2016-10-09 8 views
2

Я работаю с некоторыми нормальными данными, и, естественно, хочу продемонстрировать результаты логарифмического распределения в лучшем перекрытии, чем другие возможные распределения. По существу, я хочу повторить следующий график с моими данными:Фиксирование кривых плотности выживания с использованием разных распределений

fitted density curves

где кривыми подогнанные плотностей сопоставляются над log(time).

текста, где связанное изображение от описывает процесс установки каждую модели и получению следующих параметров:

table

Для этой цели, я установлен четыре наивных моделей выживания с вышеупомянутыми распределениями :

survreg(Surv(time,event)~1,dist="family") 

и экстрагируют параметр формы (α) и коэффициента (β).

У меня есть несколько вопросов, касающихся процесса:

1) Является ли это правильный путь идти об этом? Я просмотрел несколько R-пакетов, но не смог найти ту, что графиков плотности графиков, как встроенная функция, поэтому я чувствую, что я должен упускать из виду что-то очевидное.

2) Имеют ли значения соответствующие логарифмически нормальное распределение (μ и σ $^2 $) только среднее и дисперсия перехвата?

3) Как создать подобную таблицу в R? (Может быть, это скорее вопрос переполнения стека). Я знаю, что могу просто cbind их вручную, но меня больше интересует их вызов из встроенных моделей. survreg объекты хранят оценки коэффициентов, но при вызове survreg.obj$coefficients получается именованный вектор числа (а не просто число).

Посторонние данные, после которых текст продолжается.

(** X3.  In the non-persistent kernel, when the shards are whole row
    tiles ([BLOCK_SIZE_M] divides [M // WORLD_SIZE]), every program
    waits on exactly one flag: its tile lies inside the shard of rank
    [(rank + grouped pid_m // tiles per shard) % WORLD_SIZE], so the
    programs go through the shards in ring order starting with the
    rank's own.  With the flags as the local copy leaves them (own flag
    set, the others clear), the programs that can start are exactly
    those of the first [tiles per shard] row tiles of the grouped
    ordering. *)
Theorem np_tiles_follow_ring_order (cfg : NonPersistent.args) (pid : Z) :
  0 < NonPersistent.M cfg -> 0 < NonPersistent.N cfg ->
  0 < NonPersistent.BLOCK_SIZE_M cfg -> 0 < NonPersistent.BLOCK_SIZE_N cfg ->
  0 < NonPersistent.GROUP_SIZE_M cfg ->
  0 < NonPersistent.WORLD_SIZE cfg ->
  NonPersistent.M cfg mod NonPersistent.WORLD_SIZE cfg = 0 ->
  (NonPersistent.M cfg / NonPersistent.WORLD_SIZE cfg)
    mod NonPersistent.BLOCK_SIZE_M cfg = 0 ->
  0 <= pid < NonPersistent.grid cfg ->
  let M_per_rank := NonPersistent.M cfg / NonPersistent.WORLD_SIZE cfg in
  let per_rank := M_per_rank / NonPersistent.BLOCK_SIZE_M cfg in
  let owner := (NonPersistent.rank cfg
                + NonPersistent.grouped_pid_m cfg pid / per_rank)
               mod NonPersistent.WORLD_SIZE cfg in
  let offs_am := NonPersistent.pid_m cfg pid * NonPersistent.BLOCK_SIZE_M cfg in
  NonPersistent.rank_beg cfg offs_am = owner
  /\ NonPersistent.rank_end cfg offs_am = owner
  /\ owner * M_per_rank <= offs_am
  /\ offs_am + NonPersistent.BLOCK_SIZE_M cfg <= (owner + 1) * M_per_rank
  /\ (0 <= NonPersistent.rank cfg < NonPersistent.WORLD_SIZE cfg ->
      (forall r, 0 <= r < NonPersistent.WORLD_SIZE cfg ->
         NonPersistent.barrier_ptr cfg r
         = if r =? NonPersistent.rank cfg then 1 else 0) ->
      forall c, NonPersistent.kernel cfg pid c <> None
                <-> NonPersistent.grouped_pid_m cfg pid < per_rank).
Proof.
  intros HM HN HBM HBN HG HW Hdiv Hblk Hpid Mpr c owner offs.
  set (BM := NonPersistent.BLOCK_SIZE_M cfg) in *.
  set (WS := NonPersistent.WORLD_SIZE cfg) in *.
  set (M := NonPersistent.M cfg) in *.
  set (g := NonPersistent.grouped_pid_m cfg pid) in *.
  pose proof (Z.div_mod M WS ltac:(lia)) as EM. rewrite Hdiv in EM.
  fold Mpr in EM.
  change (Mpr mod BM = 0) in Hblk.
  pose proof (Z.div_mod Mpr BM ltac:(lia)) as EMpr. rewrite Hblk in EMpr.
  fold c in EMpr.
  assert (Hc : 0 < c) by nia.
  assert (EP : NonPersistent.num_pid_m cfg = c * WS).
  { unfold NonPersistent.num_pid_m. fold M BM.
    replace M with (c * WS * BM) by nia. apply cdiv_exact. exact HBM. }
  assert (Eoff : NonPersistent.pid_m_offset cfg = c * NonPersistent.rank cfg).
  { unfold NonPersistent.pid_m_offset, NonPersistent.m_offset,
      NonPersistent.m_per_rank. fold M WS Mpr BM.
    replace (Mpr * NonPersistent.rank cfg)
      with (c * NonPersistent.rank cfg * BM) by nia.
    apply cdiv_exact. exact HBM. }
  assert (Hg : 0 <= g < c * WS).
  { rewrite <- EP. apply np_grouped_mod_bounds; assumption. }
  assert (Epm : NonPersistent.pid_m cfg pid
                = (g + c * NonPersistent.rank cfg) mod (c * WS)).
  { unfold NonPersistent.pid_m. rewrite EP, Eoff. reflexivity. }
  destruct (ring_owner c WS BM g (NonPersistent.rank cfg) Hc HW HBM
              ltac:(lia)) as [E0 [E1 [E2 E3]]].
  rewrite <- Epm in E0, E1, E2, E3. fold owner in E0, E1, E2.
  pose proof (Z.mod_pos_bound (g + c * NonPersistent.rank cfg) (c * WS)
                ltac:(nia)) as Bpm.
  rewrite <- Epm in Bpm.
  assert (Ebeg : NonPersistent.rank_beg cfg offs = owner).
  { unfold NonPersistent.rank_beg, NonPersistent.m_per_rank, offs.
    fold M WS Mpr BM. replace Mpr with (c * BM) by nia. exact E1. }
  assert (Eend : NonPersistent.rank_end cfg offs = owner).
  { unfold NonPersistent.rank_end, NonPersistent.m_per_rank, offs.
    fold M WS Mpr BM. replace Mpr with (c * BM) by nia.
    rewrite Z.min_l by nia.
    replace (NonPersistent.pid_m cfg pid * BM + BM - 1)
      with (NonPersistent.pid_m cfg pid * BM + BM - 1) by lia.
    exact E2. }
  pose proof (Z.div_mod (NonPersistent.pid_m cfg pid) c ltac:(lia)) as Ed.
  pose proof (Z.mod_pos_bound (NonPersistent.pid_m cfg pid) c Hc) as Bd.
  rewrite E0 in Ed.
  split; [exact Ebeg|]. split; [exact Eend|].
  split; [unfold offs; nia|]. split; [unfold offs; nia|].
  intros Hr Hflags cbuf. unfold NonPersistent.kernel.
  fold BM offs. rewrite Ebeg, Eend.
  replace (owner - owner + 1) with 1 by lia.
  assert (Bo : 0 <= owner < WS) by (apply Z.mod_pos_bound; exact HW).
  assert (Ew : dl_wait (NonPersistent.barrier_ptr cfg) owner 1 1
               = (owner =? NonPersistent.rank cfg)).
  { unfold dl_wait. change (Tl.arange 1) with [0]. cbn [forallb].
    rewrite Z.add_0_r, andb_true_r.
    rewrite (Hflags owner Bo).
    destruct (Z.eqb_spec owner (NonPersistent.rank cfg)); reflexivity. }
  rewrite Ew.
  assert (Ba : 0 <= g / c < WS).
  { split; [apply Z.div_pos; lia|]. apply Z.div_lt_upper_bound; nia. }
  pose proof (ring_back WS (NonPersistent.rank cfg) (g / c) Hr Ba) as Hb.
  fold owner in Hb.
  assert (Hz : g / c = 0 <-> g < c).
  { split; intros H.
    - pose proof (Z.div_mod g c ltac:(lia)).
      pose proof (Z.mod_pos_bound g c Hc). nia.
    - apply Z.div_small. lia. }
  destruct (Z.eqb_spec owner (NonPersistent.rank cfg)) as [Eo|Eo].
  - split; [|discriminate]. intros _. apply Hz, Hb, Eo.
  - split; [intros H; exfalso; apply H; reflexivity|].
    intros H. exfalso. apply Eo, Hb, Hz, H.
Qed.

Lemma shard_tile c BM o b :
  0 < c -> 0 < BM -> 0 <= b < c ->
  (o * c + b) * BM / (c * BM) = o
  /\ ((o * c + b) * BM + BM - 1) / (c * BM) = o.
Proof.
  intros Hc HB Hb. split.
  - replace ((o * c + b) * BM) with (o * (c * BM) + b * BM) by ring.
    apply div_mul_add. nia.
  - replace ((o * c + b) * BM + BM - 1)
      with (o * (c * BM) + (b * BM + BM - 1)) by ring.
    apply div_mul_add. nia.
Qed.

(** X4.  In the persistent kernel, on the layouts its swizzle is
    written for and with shards of whole row tiles, every tile waits on
    exactly one flag, that of the rank whose shard holds the tile: with
    one node the rank [(rank + grouped pid_m // pid_ms_per_rank) %
    num_ranks], with several nodes the swizzled rank. *)
Theorem p_tiles_follow_ring_order (cfg : Persistent.args) (t : Z) :
  0 < Persistent.M cfg -> 0 < Persistent.N cfg ->
  0 < Persistent.BLOCK_SIZE_M cfg -> 0 < Persistent.BLOCK_SIZE_N cfg ->
  0 < Persistent.GROUP_SIZE_M cfg ->
  0 < Persistent.num_ranks cfg ->
  Persistent.M cfg mod Persistent.num_ranks cfg = 0 ->
  Persistent.M_per_rank cfg mod Persistent.BLOCK_SIZE_M cfg = 0 ->
  Persistent.layout_ok cfg ->
  0 <= t < Persistent.num_tiles cfg ->
  let per_rank := Persistent.pid_ms_per_rank cfg in
  let g := Persistent.grouped_pid_m cfg t in
  let owner :=
    if Persistent.nnodes cfg =? 1
    then (Persistent.rank cfg + g / per_rank) mod Persistent.num_ranks cfg
    else Persistent.swizzle_m_rank cfg g in
  let offs_am := Persistent.pid_m cfg t * Persistent.BLOCK_SIZE_M cfg in
  Persistent.tile_wait_first cfg t = owner
  /\ Persistent.tile_wait_num cfg t = 1
  /\ 0 <= owner < Persistent.num_ranks cfg
  /\ owner * Persistent.M_per_rank cfg <= offs_am
  /\ offs_am + Persistent.BLOCK_SIZE_M cfg
     <= (owner + 1) * Persistent.M_per_rank cfg.
Proof.
  intros HM HN HBM HBN HG Hnr Hdiv Hblk Hlay Ht c g owner offs.
  set (BM := Persistent.BLOCK_SIZE_M cfg) in *.
  set (nr := Persistent.num_ranks cfg) in *.
  set (M := Persistent.M cfg) in *.
  set (Mpr := Persistent.M_per_rank cfg) in *.
  pose proof (Z.div_mod M nr ltac:(lia)) as EM. rewrite Hdiv in EM.
  change (M / nr) with Mpr in EM.
  pose proof (Z.div_mod Mpr BM ltac:(lia)) as EMpr. rewrite Hblk in EMpr.
  assert (Ec : c = Mpr / BM).
  { unfold c, Persistent.pid_ms_per_rank. fold Mpr BM.
    rewrite EMpr at 1. rewrite Z.add_0_r, Z.mul_comm. apply cdiv_exact.
    exact HBM. }
  rewrite <- Ec in EMpr.
  assert (Hc : 0 < c) by nia.
  assert (EP : Persistent.num_pid_m cfg = c * nr).
  { unfold Persistent.num_pid_m. fold M BM.
    replace M with (c * nr * BM) by nia. apply cdiv_exact. exact HBM. }
  assert (Hg : 0 <= g < c * nr).
  { rewrite <- EP.
    apply (p_grouped_range cfg HM HN HBM HBN HG t). exact Ht. }
  assert (Hown : exists b, 0 <= b < c /\ 0 <= owner < nr
                           /\ Persistent.pid_m cfg t = owner * c + b).
  { unfold Persistent.pid_m, Persistent.swizzle_m, owner. fold g.
    destruct (Z.eqb_spec (Persistent.nnodes cfg) 1) as [E1|E1].
    - unfold Persistent.swizzle_single. fold c nr. rewrite EP.
      rewrite Z.lxor_0_r, Z.add_0_r.
      set (rk := Persistent.rank cfg mod nr).
      destruct (ring_owner c nr BM g rk Hc Hnr HBM ltac:(lia))
        as [E0 [_ [_ E3]]].
      replace (g + rk * c) with (g + c * rk) by ring.
      set (pm := (g + c * rk) mod (c * nr)) in *.
      assert (Eo : (Persistent.rank cfg + g / c) mod nr = pm / c).
      { rewrite E0. unfold rk. rewrite Z.add_mod_idemp_l by lia.
        reflexivity. }
      rewrite Eo. exists (pm mod c).
      split; [apply Z.mod_pos_bound; exact Hc|]. split.
      + rewrite E0. apply Z.mod_pos_bound. exact Hnr.
      + pose proof (Z.div_mod pm c ltac:(lia)). lia.
    - destruct Hlay as [Hl|[Hnn [HL [Enr _]]]]; [contradiction|].
      unfold Persistent.swizzle_multi, Persistent.swizzle_m_rank.
      fold c. exists (Persistent.pid_m_intra_rank cfg g).
      pose proof (Z.mod_pos_bound
                    (Persistent.m_node_id cfg g + Persistent.node_id cfg)
                    (Persistent.nnodes cfg) ltac:(lia)) as B1.
      pose proof (Z.mod_pos_bound
                    (Persistent.m_local_rank cfg g + Persistent.rank cfg)
                    (Persistent.LOCAL_WORLD_SIZE cfg) HL) as B2.
      fold (Persistent.swizzle_m_node_id cfg g) in B1.
      fold (Persistent.swizzle_m_local_rank cfg g) in B2.
      split; [|split; [|reflexivity]].
      + unfold Persistent.pid_m_intra_rank, Persistent.m_rank. fold c.
        pose proof (Z.div_mod g c ltac:(lia)).
        pose proof (Z.mod_pos_bound g c Hc). lia.
      + fold nr in Enr. nia. }
  destruct Hown as [b [Hb [Ho Epm]]].
  destruct (shard_tile c BM owner b Hc HBM Hb) as [E1 E2].
  rewrite <- Epm in E1, E2.
  assert (Ebeg : Persistent.rank_beg cfg offs = owner).
  { unfold Persistent.rank_beg, offs. fold Mpr BM.
    rewrite EMpr, Z.add_0_r, (Z.mul_comm BM c). exact E1. }
  assert (Eend : Persistent.rank_end cfg offs = owner).
  { unfold Persistent.rank_end, offs. fold Mpr BM M.
    rewrite Z.min_l by nia.
    replace Mpr with (c * BM) by lia. exact E2. }
  unfold Persistent.tile_wait_first, Persistent.tile_wait_num.
  fold BM offs. rewrite Ebeg, Eend.
  split; [reflexivity|]. split; [lia|]. split; [exact Ho|].
  unfold offs. rewrite Epm. split; nia.
Qed.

4) Самое главное, как я могу построить аналогичный граф? Я думал, что это будет довольно просто, если я просто извлечу параметры и нарисую их над гистограммой, но пока не повезло. Автор текста говорит, что он оценил кривые плотности по параметрам, но я просто получаю точечную оценку - чего мне не хватает? Должен ли я вычислять кривые плотности вручную на основе распределения перед построением графика?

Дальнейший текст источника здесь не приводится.